Work item: Say how many lines in the data hold "match". Nothing else belongs in the answer.

* * * *

(* ===== verification/WorkerTurn.v ===== *)
(** * One turn of the session loop (src/worker-vpn.c, worker-misc.c)

    Packets from the tun device, the periodic check, commands of the main
    process, and the body of the loop of [connect_handler]. *)

From S2P Require Import Prelude Lzs IpUtil SecModData Bandwidth WorkerState WorkerIo WorkerMtu.
From S2P Require Import WorkerLoop.

Section turn.
Context {W : Type} `{World W}.
Context (patience : nat).

(** ** Packets from the tun device *)

(** Where a packet to send is: at offset 8 of [ws->buffer] or [ws->decomp]. *)
Inductive place := InBuffer | InDecomp.

Record to_send := { where_ : place; size : Z; type : Z }.

Definition read_obj (p : place) : M W (list Z) :=
  gets (λ x, match p with InBuffer => buffer (dat x) | InDecomp => decomp (dat x) end).

Definition write_obj (p : place) (off : nat) (bs : list Z) : M W unit :=
  b ← read_obj p;
  match poke b off bs with
  | Ok b' => set_dat (λ d, match p with
                           | InBuffer => {| d with buffer := b' |}
                           | InDecomp => {| d with decomp := b' |} end)
  | _ => undef
  end.

(** The [if (ws->udp_state == UP_ACTIVE && ...) ... else if ...] that
    compresses the [l] bytes read: what to send on DTLS and on CSTP. *)
Definition tun_compress (l : Z) : M W (to_send * to_send) :=
  let plain := {| where_ := InBuffer; size := l; type := AC_PKT_DATA |} in
  let compressed n := {| where_ := InDecomp; size := n; type := AC_PKT_COMPRESSED |} in
  c ← gets conf;
  u ← gets (λ x, udp_state (udp x));
  b ← gets (λ x, buffer (dat x));
  let pkt := take (Z.to_nat l) (drop 8 b) in
  let long := no_compress_limit c <? l in
  match (if is_active u && long then dtls_selected_comp c else None) with
  | Some dc =>
    ret ← compress_out dc pkt;
    if (0 <? ret) && (ret <? l) then
      mret (compressed ret,
            if bool_decide (cstp_selected_comp c = Some dc) then compressed ret else plain)
    else mret (plain, plain)
  | None =>
    match (if long then cstp_selected_comp c else None) with
    | Some cc =>
      ret ← compress_out cc pkt;
      mret (plain, if (0 <? ret) && (ret <? l) then compressed ret else plain)
    | None => mret (plain, plain)
    end
  end.

Definition count_out (n : Z) : M W unit :=
  set_dat (λ d, {| d with tun_bytes_out := u64 (tun_bytes_out d + n) |}).

(** Sending on DTLS; the result is [tls_retry]. *)
Definition tun_send_dtls (p : to_send) : M W bool :=
  count_out (size p) ;;;
  write_obj (where_ p) 7 [type p] ;;;
  b ← read_obj (where_ p);
  ret ← dtls_send patience (drop 7 b) (size p + 1);
  DTLS_FATAL_ERR_CMD ret ;;;
  if ret =? GNUTLS_E_LARGE_PACKET then mtu_not_ok ;;; mret true else
  m ← gets mt;
  (* the comparison is unsigned *)
  when ((u32 (1 + DATA_MTU m (link_mtu m)) <=? u32 ret) && try_mtu m) mtu_ok ;;;
  mret false.

Definition tun_send_cstp (p : to_send) : M W unit :=
  write_obj (where_ p) 0 (cstp_header (size p) (type p)) ;;;
  count_out (size p) ;;;
  b ← read_obj (where_ p);
  ret ← cstp_send patience b (size p + 8);
  CSTP_FATAL_ERR_CMD ret.

(** [if (WSCONFIG(ws)->switch_to_tcp_timeout && ...)]. *)
Definition tun_switch_to_tcp (tnow : timespec) : M W unit :=
  sw ← gets (λ x, switch_to_tcp_timeout (conf x));
  u ← gets udp;
  when (negb (sw =? 0) && is_active (udp_state u) && (udp_recv_time u + sw <? tv_sec tnow))
    (set_udp_state UP_INACTIVE).

(** The packet of [l] bytes that was read. *)
Definition tun_packet (l : Z) (tnow : timespec) : M W unit :=
  tun_switch_to_tcp tnow ;;;
  '(dtls_to_send, cstp_to_send) ← tun_compress l;
  ok ← update_tx (size dtls_to_send) tnow;
  when ok (
    u ← gets (λ x, udp_state (udp x));
    tls_retry ← (if is_active u then tun_send_dtls dtls_to_send else mret false);
    u ← gets (λ x, udp_state (udp x));
    when (negb (is_active u) || tls_retry) (tun_send_cstp cstp_to_send) ;;;
    set_times (λ t, {| t with last_nc_msg := tv_sec tnow |})).

Definition tun_mainloop (tnow : timespec) : M W Z :=
  m ← gets (λ x, DATA_MTU (mt x) (link_mtu (mt x)));
  '(l, again) ← tun_read 8 m;
  if l <? 0 then mret (if (again : bool) then 0 else -1)
  else if l =? 0 then mret 0
  else tun_packet l tnow ;;; mret 0.

(** ** The periodic check *)

(** The time-outs; the result is whether to [goto cleanup]. *)
Definition check_timeouts (now : Z) : M W bool :=
  c ← gets conf;
  t ← gets times;
  if (0 <? idle_timeout c) && (idle_timeout c <? now - last_nc_msg t) then
    modify (λ x, {| x with terminate := true; terminate_reason := REASON_IDLE_TIMEOUT |}) ;;;
    mret true
  else if (0 <? session_timeout_secs c) && (session_timeout_secs c <? now - session_start_time c)
  then
    modify (λ x, {| x with terminate := true; terminate_reason := REASON_SESSION_TIMEOUT |}) ;;;
    mret true
  else mret false.

Definition check_stats (now : Z) : M W unit :=
  c ← gets conf;
  t ← gets times;
  when ((0 <? interim_update_secs c) && (interim_update_secs c <=? now - last_stats_msg t) &&
        sid_set c) (send_stats_to_secmod now 0).

(** Dead peer detection on the DTLS channel. *)
Definition check_dpd_udp (now : Z) : M W unit :=
  dpd ← gets (λ x, dpd (conf x));
  u ← gets (λ x, udp_state (udp x));
  last ← gets (λ x, last_msg_udp (times x));
  when (is_active u && (u32 (DPD_TRIES * dpd) <? now - last) && (0 <? dpd)) (
    data_mtu ← gets (λ x, DATA_MTU (mt x) (link_mtu (mt x)));
    (if BUFFER_SIZE <? 1 + data_mtu then undef
     else write_obj InBuffer 1 (replicate (Z.to_nat data_mtu) 0)) ;;;
    write_obj InBuffer 0 [AC_PKT_DPD_OUT] ;;;
    b ← gets (λ x, buffer (dat x));
    ret ← dtls_send patience b (u32 (data_mtu + 1));
    DTLS_FATAL_ERR_CMD ret ;;;
    when (u32 (DPD_MAX_TRIES * dpd) <? now - last) (set_udp_state UP_INACTIVE)).

(** Dead peer detection on the CSTP channel. *)
Definition check_dpd_tcp (now : Z) : M W unit :=
  dpd ← gets (λ x, dpd (conf x));
  last ← gets (λ x, last_msg_tcp (times x));
  when ((0 <? dpd) && (u32 (DPD_TRIES * dpd) <? now - last)) (
    write_obj InBuffer 0 (cstp_header 0 AC_PKT_DPD_OUT) ;;;
    b ← gets (λ x, buffer (dat x));
    ret ← cstp_send patience b 8;
    CSTP_FATAL_ERR_CMD ret ;;;
    when (u32 (DPD_MAX_TRIES * dpd) <? now - last) (exit_worker_reason REASON_DPD_TIMEOUT)).

Definition check_pmtu : M W unit :=
  u ← gets (λ x, conn_unix (conf x));
  st ← gets (λ x, udp_state (udp x));
  when (negb u && negb (bool_decide (st = UP_DISABLED))) (
    max ← get_pmtu_approx;
    l ← gets (λ x, link_mtu (mt x));
    when ((0 <? max) && (max <? l)) (link_mtu_set max)).

Definition periodic_check (tnow : timespec) : M W Z :=
  let now := tv_sec tnow in
  last ← gets (λ x, last_periodic_check (times x));
  if now - last <? FUZZ PERIODIC_CHECK_TIME 5 (tv_nsec tnow) then mret 0 else
  set_times (λ t, {| t with alarm_at := now + 1800 |}) ;;;
  stop ← check_timeouts now;
  when (negb stop) (
    check_stats now ;;;
    check_dpd_udp now ;;;
    check_dpd_tcp now ;;;
    check_pmtu) ;;;
  set_times (λ t, {| t with last_periodic_check := now |}) ;;;
  mret 0.

(** ** Commands of the main process *)

Definition ERR_NO_CMD_FD : Z := -13.

(** The result and the message that is left. *)
Definition recv_from_new_fd (fd : Z) (tmsg : option (list Z)) : M W (bool * option (list Z)) :=
  u ← gets udp;
  if negb (dtls_session u) || negb (is_active (udp_state u)) then mret (true, tmsg) else
  '(ret, tmsg) ← call (dtls_probe tmsg);
  mret (0 <? ret, tmsg).

Definition accept_udp_fd (hello : bool) (tmsg : option (list Z)) (fd : Z) : M W Z :=
  '(ok, tmsg) ← (if hello then set_udp_state UP_SETUP ;;; mret (true, tmsg)
                 else recv_from_new_fd fd tmsg);
  if negb ok then mret 0 else
  now ← call time0;
  set_udp (λ u, {| u with tptr_msg := tmsg; tptr_fd := fd; udp_recv_time := now |}) ;;;
  mret 0.

Definition handle_commands_from_main : M W Z :=
  set_dat (λ d, {| d with buffer := replicate (Z.to_nat BUFFER_SIZE) 0 |}) ;;;
  c ← call recv_main;
  match c with
  | CmdRecvError => exit_worker_reason REASON_SERVER_DISCONNECT
  | CmdEmpty => mret ERR_NO_CMD_FD
  | CmdTerminate => exit_worker_reason REASON_SERVER_DISCONNECT
  | CmdUdpFd msg fd =>
    let hello := match msg with Some (h, _) => h | None => true end in
    if fd =? -1 then
      u ← gets udp;
      when (tptr_fd u =? -1) (set_udp_state UP_DISABLED) ;;; mret (-1)
    else accept_udp_fd hello (snd <$> msg) fd
  | CmdUnknown => exit_worker_reason REASON_ERROR
  end.

(** ** The turn *)

Inductive poll_result :=
| PollIntr (sigterm : bool)     (* EINTR or EAGAIN, after SIGTERM or not *)
| PollFails
| PollEvents (err : bool) (tls cmd tun dtls : bool).

(** What a turn finds: pending records, the result of [poll] and the time. *)
Record turn := {
  tls_pending : bool;
  dtls_pending : bool;
  polled : poll_result;
  tnow : timespec }.

(** The label [terminate:]. *)
Definition do_terminate {A} : M W A :=
  write_obj InBuffer 0 (cstp_header 0 AC_PKT_DISCONN) ;;;
  b ← gets (λ x, buffer (dat x));
  _ ← cstp_send patience b 8;
  r ← gets terminate_reason;
  exit_worker_reason r.

(** The label [exit:]. *)
Definition do_exit {A} : M W A :=
  modify (λ x, {| x with terminate_reason := REASON_ERROR |}) ;;;
  cstp_close ;;;
  u ← gets udp;
  when (is_active (udp_state u) && dtls_session u) dtls_close ;;;
  exit_worker_reason REASON_ERROR.

Definition exit_on_error (m : M W Z) : M W unit :=
  ret ← m;
  if ret <? 0 then do_exit else mret tt.

Definition handle_cmd : M W unit :=
  ret ← handle_commands_from_main;
  if ret =? ERR_NO_CMD_FD then
    modify (λ x, {| x with terminate_reason := REASON_ERROR |}) ;;; do_terminate
  else if ret <? 0 then do_exit else mret tt.

(** After [poll]: the channels with something to read. *)
Definition serve (tls cmd tun : bool) (dtls : bool) (tnow : timespec) : M W unit :=
  exit_on_error (periodic_check tnow) ;;;
  when tun (exit_on_error (tun_mainloop tnow)) ;;;
  when tls (exit_on_error (tls_mainloop patience tnow)) ;;;
  u ← gets (λ x, udp_state (udp x));
  when ((up_num UP_WAIT_FD <? up_num u) && dtls) (exit_on_error (dtls_mainloop patience tnow)) ;;;
  when cmd handle_cmd.

Definition session_turn (t : turn) : M W unit :=
  stop ← gets terminate;
  if (stop : bool) then do_terminate else
  c ← gets (λ x, session (conf x));
  u ← gets udp;
  let tls_pending := tls_pending t && c in
  let dtls_fd := up_num UP_WAIT_FD <? up_num (udp_state u) in
  let dtls_pending := dtls_fd && (bool_decide (is_Some (tptr_msg u)) ||
                                  dtls_session u && dtls_pending t) in
  if tls_pending || dtls_pending then serve tls_pending false false dtls_pending (tnow t) else
  match polled t with
  | PollIntr sigterm =>
    when sigterm (modify (λ x, {| x with terminate := true;
                                         terminate_reason := REASON_SERVER_DISCONNECT |}))
  | PollFails => do_exit
  | PollEvents err tls cmd tun dtls =>
    if err then do_exit else serve tls cmd tun (dtls && dtls_fd) (tnow t)
  end.

(** A session: the turns of the loop. *)
Fixpoint run_session (ts : list turn) : M W unit :=
  match ts with [] => mret tt | t :: ts => session_turn t ;;; run_session ts end.
End turn.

* * * *

Result for this exercise: 9